(Bloomberg) -- Luckin Coffee Inc. named Jinyi Guo chairman and chief executive officer as the Chinese chain tries to move past an accounting scandal that nearly brought it down.

Guo, a director and former acting CEO, replaces founder and former chairman Charles Zhengyao Lu, who was voted out by shareholders, the company said Monday in a statement. Yang Cha, Feng Liu, Jie Yang and Ying Zeng were also appointed as independent directors, while David Hui Li, Erhai Liu and Sean Shao left the board following an extraordinary general meeting July 5 and board meeting July 12.

While shareholders voted to remove Lu and the other three directors, some investors cried foul because Lu had nominated two of the new members to the board, potentially giving him ongoing influence at the company, according to the Wall Street Journal.

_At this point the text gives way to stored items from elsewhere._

Definition cut_effect (op : cutWriteOp) (d : InvDB) : InvDB :=
  add_remnant (cwo_NewRemnant op) (add_cut (cwo_Record op) (consume_source op d)).

(** ** Ends of a transaction's paths *)
Ltac leaf := first [done | by left | by right; eauto].

Section refine.
Context {X : Type} `{!Oracle InvDB} `{!Schema}.
Local Abbreviation M := (M InvDB X).

Lemma lock_source_wp (op : cutWriteOp) (w : world InvDB X) :
  wp (lock_source op) (λ r w', match r with
    | Ok _ => cut_enabled op (w_db w) ∧ w_db w' = consume_source op (w_db w)
    | Err _ => True end) w.
Proof.
  unfold lock_source, cut_enabled, consume_source, lock_sheet, lock_remnant, cuttable_remnant.
  destruct (cwo_SheetUpdate op) as [u|]; [|destruct (cwo_RemnantUpdate op) as [u|]].
  - apply wp_bind, wp_tquery_row; [done..|]. intros st (s & Hs & ->)%fmap_Some_1.
    apply wp_bind, wp_fail_if; intros Hst; [done|]. bool_hyps.
    apply wp_bind, wp_texec; [done..|]. intros n d'. unfold sheet_update. simpl.
    destruct (sql_update _ _ _) as [n' t]. intros [= <- <-].
    apply wp_fail_if; intros _; [done|]. eauto.
  - apply wp_bind, wp_tquery_row; [done..|]. intros st (r & Hr & ->)%fmap_Some_1.
    apply wp_bind, wp_fail_if; intros Hst; [done|]. apply andb_false_iff in Hst.
    apply wp_bind, wp_texec; [done..|]. intros n d'. unfold remnant_update. simpl.
    destruct (sql_update _ _ _) as [n' t]. intros [= <- <-].
    apply wp_fail_if; intros _; [done|]. split; [|done]. exists r. split; [done|].
    rewrite orb_true_iff. destruct Hst as [Hx%negb_false_iff|Hx%negb_false_iff]; auto.
  - by apply wp_mret.
Qed.

Lemma cut_insert_ok cr d u d' : cut_insert cr d = Ok (u, d') → d' = add_cut cr d.
Proof. unfold cut_insert, add_cut. intros. by stmt_ok. Qed.

Lemma insert_remnant_opt_eq o d u d' : insert_remnant_opt o d = Ok (u, d') → d' = add_remnant o d.
Proof. intros Hx. pose proof (insert_remnant_opt_ok _ _ _ _ Hx) as Hy. by destruct o; [destruct Hy as (_ & -> & _)|subst]. Qed.

(** What a committed cut went through: the source was lockable and both
    inserts met their constraints. *)
Definition cut_commits (op : cutWriteOp) (d d' : InvDB) : Prop :=
  cut_enabled op d ∧ d' = cut_effect op d
  ∧ ∃ u1 d1 u2, cut_insert (cwo_Record op) (consume_source op d) = Ok (u1, d1)
                ∧ insert_remnant_opt (cwo_NewRemnant op) d1 = Ok (u2, d').
(* ===== verification/ProductionLife.v ===== *)
(** * Production: the lifecycle of work orders and the balance of carry-overs

    Statuses move along [wo_move], and what a work order produced plus what its
    carry-overs plan again never exceeds its quantity.  Every handler keeps both
    under concurrency, except [AdvanceStatus]: it reads the status and later
    writes it unconditionally, so it keeps them only while no other session
    writes work orders. *)

From S2P Require Import Prelude Domain Effects HttpKit Sql ProductionData ProductionStore ProductionService ProductionSafety.
From S2P Require Import ProductionProps.
From stdpp Require Import base gmap strings list relations.
From Stdlib Require Import ZArith Lia.

Open Scope string_scope.

(** ** The lifecycle *)
Inductive wo_move : string → string → Prop :=
  | move_advance s t : wo_step s t → wo_move s t
  | move_cancel : wo_move WOPlanned WOCanceled
  | move_preempted : wo_move WOInCutting WOPlanned.

(** Not yet finished: nothing produced is booked and nothing is carried over. *)
Definition is_open (s : string) : bool :=
  (s =s WOPlanned) || (s =s WOInCutting) || (s =s WOInProcessing).

Lemma wo_move_open s t : wo_move s t → is_open t = true → is_open s = true.
Proof. destruct 1 as [s t Hs| |]; [destruct Hs|..]; done. Qed.

Lemma wo_moves_open s t : rtc wo_move s t → is_open t = true → is_open s = true.
Proof. induction 1; [done|]. eauto using wo_move_open. Qed.

Lemma wo_terminal s t : s = WOCanceled ∨ s = WOCosted → rtc wo_move s t → t = s.
Proof.
  intros Hs. destruct 1 as [|s s1 t Hm]; [done|].
  destruct Hs as [-> | ->]; inversion Hm as [? ? Hst| |]; inversion Hst.
Qed.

Lu has come under fire amid an accounting scandal that has already led to the firing of Luckin’s CEO and made its stock nearly worthless. Chinese and U.S. regulators have been investigating the company over fabricated transactions that inflated net sales by about 2.12 billion yuan ($300 million) last year.

The scandal has rocked the Xiamen-based company once considered among China’s brightest growth stories, sending the U.S.-listed stock plunging 93% this year. The situation is also a black eye for China Inc. as the U.S. Congress moves closer to passing legislation that could bar Chinese companies from trading on U.S. stock exchanges.

CEO Dismissed

Luckin in May dismissed CEO Jenny Zhiya Qian, COO Jian Liu and some employees who reported to them, after uncovering the scheme that funneled funds to the company from several third parties with links to the participants. The board said it fired the executives based on evidence showing their participation in the false transactions.

Lu became a billionaire after his fast-growing Chinese chain went public in the U.S., but much of his wealth was wiped out by the plunge in Luckin’s stock. Lu last month resigned as chairman of Car Inc., China’s biggest rental-car fleet operator, as scrutiny increased over Luckin and the accounting scandal.